(* ===== verification/KmsKeep.v ===== *)
(** Committing, reclaiming, cleaning, finishing, sweeping and deleting keep the invariant of
    the write protocol. *)
From S2P Require Import Prelude Bytes Fdb KmsKeys KmsValues KmsStore KmsViews KmsEffects KmsReap KmsInv.

Section keep.
Context {KV : Type} {Hdb : Fdb KV} {Hlaws : FdbLaws KV} {Hcodec : KmsCodec} {Hcodecl : KmsCodecLaws}.

(** ** Committing *)

(** The committed version consists of the commit's fragments and, when its marker was live,
    of those its segments appended. *)
Definition add_committed (V : Version) (fs : list FragmentPlan) (present : bool) (g : Ghost) : Ghost :=
  mkGhost (g_begun g) (V :: g_committed g)
    (((fun f => (V, frag_of f)) <$> fs) ++ (if present then filter (fun x => x.1 = V) (g_appended g) else []) ++ g_parts g)
    (g_appended g) (g_freed g) (g_cursors g).

Lemma add_committed_parts V fs present g V' F :
  (V', F) ∈ g_parts (add_committed V fs present g) ↔
  (V' = V ∧ F ∈ frag_of <$> fs) ∨ (present = true ∧ V' = V ∧ (V', F) ∈ g_appended g) ∨ (V', F) ∈ g_parts g.
Proof.
  cbn [add_committed g_parts]. rewrite !elem_of_app.
  assert ((V', F) ∈ (fun f => (V, frag_of f)) <$> fs ↔ V' = V ∧ F ∈ frag_of <$> fs) as ->.
  { split.
    - intros (f & [-> ->]%pair_equal_spec & Hf)%list_elem_of_fmap. split; [done|]. apply list_elem_of_fmap. by exists f.
    - intros [-> (f & -> & Hf)%list_elem_of_fmap]. apply list_elem_of_fmap. by exists f. }
  destruct present; [rewrite list_elem_of_filter; cbn; tauto|]. rewrite elem_of_nil. split; [tauto|]. intros [?|[[? _]|?]]; [tauto|done|tauto].
Qed.

Lemma Rows_commit m m' g V b k fs required fenced present h :
  Rows m g → ver_ok V → seg_ok b → seg_ok k → V.1 ∈ g_begun g → Forall fplan_ok fs →
  (required = false → V ∉ g_committed g) → (fenced = true → required = true) →
  head m b k = None → oh_current_version_id h = vt V → oh_version h = 1 →
  commit_allowed V fs required fenced present m → commit_effect V b k fs present h m m' →
  Rows m' (add_committed V fs present g).
Proof.
  intros Hr HV Hb Hk Hbeg Hfs Hdisc Hfr Hnone Hcur Hver [Hpres Hc] [H' M' P' K' W Hfence _].
  assert (V ∉ g_committed g) as Hnc.
  { destruct present; [|by apply Hdisc; destruct Hpres]. intros Hc'. destruct Hpres as (p & Hp & _).
    apply pending_marker in Hp. by rewrite (r_committed_unmarked _ _ Hr V Hc') in Hp. }
  assert (∀ F, F ∈ frag_of <$> fs → rlog m V F ≠ Some TOMB) as Hnt.
  { apply (no_tombstone m g V fs fenced); try done. intros Hf. specialize (Hfr Hf). destruct present; [exact Hpres|].
    destruct Hpres. congruence. }
  assert (∀ F, F ∈ frag_of <$> fs → frag_ok F) as Hfok.
  { intros F (f & -> & Hf)%list_elem_of_fmap. rewrite Forall_forall in Hfs. by apply Hfs. }
  assert (marker m' V = None) as Hmn.
  { rewrite M' by done. destruct (decide (present = true ∧ V = V)) as [D|D]; [done|].
    destruct present; [by exfalso; apply D|by destruct Hpres]. }
  assert (∀ t, seg_ok t → presence m' V t = None) as Hpn.
  { intros t Ht. rewrite P' by done. destruct (decide (present = true ∧ V = V)) as [D|D]; [done|].
    destruct present; [by exfalso; apply D|]. destruct Hpres as [Hp _].
    destruct (presence m V t) eqn:E; [|done]. exfalso. apply (r_presence_marker _ _ Hr V t HV Ht); [by rewrite E|done]. }
  assert (∀ V', ver_ok V' → V' ≠ V → marker m' V' = marker m V') as Mo by (intros; rewrite M', decide_False by tauto; done).
  assert (∀ V' t, ver_ok V' → seg_ok t → V' ≠ V → presence m' V' t = presence m V' t) as Po by (intros; rewrite P', decide_False by tauto; done).
  pose proof (λ V' F, rows_written_cases V fs m m' V' F Hfs W) as Cs.
  assert (∀ V' F, ver_ok V' → frag_ok F → V' ≠ V → rlog m' V' F = rlog m V' F ∧ occ m' V' F = occ m V' F) as Ro.
  { intros V' F HV' HF Hne. destruct (Cs V' F HV' HF) as [[-> _]|(_ & ? & ?)]; done. }
  assert (∀ V', ver_ok V' → writing m' V' → V' ≠ V ∧ writing m V') as Wr.
  { intros V' HV' Hw. assert (V' ≠ V) by (intros ->; by apply writing_marker in Hw). split; [done|]. by apply (writing_eq m m'); [apply Mo|]. }
  assert (∀ V', ver_ok V' → reclaiming m' V' → V' ≠ V ∧ reclaiming m V') as Rc.
  { intros V' HV' Hw. assert (V' ≠ V) by (intros ->; by apply reclaiming_marker in Hw). split; [done|]. by apply (reclaiming_eq m m'); [apply Mo|]. }
  assert (∀ b' k' V', seg_ok b' → seg_ok k' → ver_ok V' → live_at m' b' k' V' →
    (b' = b ∧ k' = k ∧ V' = V) ∨ (live_at m b' k' V' ∧ V' ≠ V)) as Lv.
  { intros b' k' V' Hb' Hk' HV' Hl. destruct (decide (b' = b ∧ k' = k)) as [[-> ->]|Hne].
    - left. split; [done|]. split; [done|]. destruct Hl as (x & h' & E1 & E2 & E3). rewrite H', decide_True in E1 by done.
      apply (inj Some) in E1. subst x. rewrite decode_encode_object_head in E2. injection E2 as <-. apply vt_inj; [done..|congruence].
    - right. assert (live_at m b' k' V') as Hl' by (apply (live_at_eq m m'); [by rewrite H', decide_False|done]). split; [done|].
      intros ->. by apply Hnc, (live_committed m g b' k' V). }
  split.
  - intros V' HV' Hm. destruct (decide (V' = V)) as [->|Hne]; [done|]. rewrite Mo in Hm by done. by apply (r_marker_begun _ _ Hr).
  - intros V' F HV' HF Hx. destruct (Cs V' F HV' HF) as [[-> _]|(_ & E & _)]; [done|]. rewrite E in Hx. by apply (r_rlog_begun _ _ Hr V' F).
  - intros V' F HV' HF Hx. destruct (Cs V' F HV' HF) as [[-> _]|(_ & _ & E)]; [done|]. rewrite E in Hx. by apply (r_occ_begun _ _ Hr V' F).
  - intros V' t HV' Ht Hx. destruct (decide (V' = V)) as [->|Hne]; [by rewrite Hpn in Hx|]. rewrite Po in Hx by done. rewrite Mo by done.
    by eapply r_presence_marker.
  - intros V' [->|Hc']%elem_of_cons; [done|by apply (r_committed_ok _ _ Hr)].
  - exact (r_appended_ok _ _ Hr).
  - exact (r_freed_ok _ _ Hr).
  - intros V' F [[-> HF]|[(_ & -> & HF)|Hp]]%add_committed_parts.
    + split; [by left|by apply Hfok].
    + split; [by left|]. by apply (r_appended_ok _ _ Hr V F).
    + destruct (r_parts_ok _ _ Hr V' F Hp). split; [by right|done].
  - exact (r_cursors_ok _ _ Hr).
  - intros V' x HV' Hx. destruct (decide (V' = V)) as [->|Hne]; [congruence|]. rewrite Mo in Hx by done. by eapply r_marker_value.
  - intros V' F x HV' HF Hx. destruct (Cs V' F HV' HF) as [(_ & _ & (y & Hy & ?) & _)|(_ & E & _)]; [right; congruence|].
    rewrite E in Hx. by apply (r_rlog_value _ _ Hr V' F).
  - intros q Hq Hx. apply (r_pending_keys _ _ Hr); [done|]. destruct (K' q Hq) as [E|E]; congruence.
  - intros b' k' x Hb' Hk'. rewrite H' by done. destruct (decide (b' = b ∧ k' = k)) as [D|D].
    + intros E%(inj Some). subst x. exists h, V. rewrite decode_encode_object_head. do 4 (split; [done|]). by left.
    + intros Hx. destruct (r_head _ _ Hr b' k' x Hb' Hk' Hx) as (h' & V' & ? & ? & ? & ? & ?). exists h', V'. do 4 (split; [done|]). by right.
  - intros b' k' V' F Hb' Hk' HV' Hl Hp. destruct (Lv b' k' V' Hb' Hk' HV' Hl) as [(-> & -> & ->)|[Hl' Hne]].
    + apply add_committed_parts in Hp as [[_ HF]|[(-> & _ & Ha)|Hp]].
      * destruct (Cs V F HV (Hfok F HF)) as [(_ & _ & ? & _)|[Hn _]]; [|tauto]. split; [done|]. intros Hf.
        by apply (Hnt F HF), (r_freed_tomb _ _ Hr).
      * destruct (r_writing_rows _ _ Hr V F HV Hpres Ha) as [H1 H2]. split; [|done].
        destruct (Cs V F) as [(_ & _ & ? & _)|(_ & E & _)]; [done|by apply (r_appended_ok _ _ Hr V F)|done|]. by apply (committed_row_eq m).
      * by apply (r_parts_ok _ _ Hr) in Hp as [Hp _].
    + apply add_committed_parts in Hp as [[? _]|[(_ & ? & _)|Hp]]; [done..|].
      destruct (r_live_parts _ _ Hr b' k' V' F Hb' Hk' HV' Hl' Hp) as [H1 H2]. split; [|done].
      rewrite (committed_row_eq m) by (apply Ro; [done|by apply (r_parts_ok _ _ Hr V' F)|done]). done.
  - intros b1 k1 b2 k2 V' Hb1 Hk1 Hb2 Hk2 HV' L1 L2.
    destruct (Lv b1 k1 V' Hb1 Hk1 HV' L1) as [(-> & -> & ->)|[L1' N1]], (Lv b2 k2 _ Hb2 Hk2 HV' L2) as [(-> & -> & E)|[L2' N2]];
      try done. by apply (r_live_unique _ _ Hr b1 k1 b2 k2 V').
  - intros V' [->|Hc']%elem_of_cons; [done|]. destruct (decide (V' = V)) as [->|Hne]; [done|].
    rewrite Mo; [by apply (r_committed_unmarked _ _ Hr)|by apply (r_committed_ok _ _ Hr)|done].
  - intros V' F HV' [Hne Hw]%Wr Ha; [|done]. destruct (r_writing_rows _ _ Hr V' F HV' Hw Ha) as [H1 H2]. split; [|done].
    rewrite (committed_row_eq m) by (apply Ro; [done|by apply (r_appended_ok _ _ Hr V' F)|done]). done.
  - intros V' F HV' HF [Hne Hw]%Wr Hx; [|done]. rewrite (same_fence m) by done. destruct (Ro V' F HV' HF Hne) as [E _].
    rewrite E in Hx. by apply (r_writing_fenced _ _ Hr V' F).
  - intros V' F Hf Hc'. cbn in Hc'. apply not_elem_of_cons in Hc' as [Hne Hc']. destruct (r_freed_ok _ _ Hr V' F Hf) as (HV' & HF & _).
    destruct (Ro V' F HV' HF Hne) as [-> _]. by apply (r_freed_tomb _ _ Hr).
  - intros V' F HV' HF Hc' Hm. cbn in Hc'. apply not_elem_of_cons in Hc' as [Hne Hc']. rewrite Mo in Hm by done.
    destruct (Ro V' F HV' HF Hne) as [E1 E2]. rewrite (committed_row_eq m), E2 by done. by apply (r_reaped _ _ Hr).
  - intros V' F HV' HF Hm Hx. assert (V' ≠ V) as Hne by by intros ->. rewrite Mo in Hm by done. rewrite Po by (done || apply HF).
    destruct (Ro V' F HV' HF Hne) as [E1 E2]. rewrite (committed_row_eq m), E2 in Hx by done. by apply (r_presence _ _ Hr).
  - intros V' t x HV' Ht [Hne Hw]%Wr; [|done]. rewrite Po by done. by apply (r_writing_presence _ _ Hr).
  - intros V' t c HV' [Hne Hw]%Wr; [|done]. by apply (r_writing_cursors _ _ Hr).
  - intros V' t c HV' Ht [Hne Hrec]%Rc Hx Hcne; [|done]. rewrite Po in Hx by done.
    eapply cleaned_upto_mono; [|by apply (r_presence_cursor _ _ Hr)]. intros F HF _. by rewrite (committed_row_eq m) by by apply Ro.
  - intros V' t c HV' [Hne Hrec]%Rc Hx; [|done]. eapply cleaned_upto_mono; [|by apply (r_cursors _ _ Hr)].
    intros F HF _. by rewrite (committed_row_eq m) by by apply Ro.
Qed.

THE TASK:
In the entries above, count each line that holds "Some". Give the total and nothing else.

FINISHED TASK:
3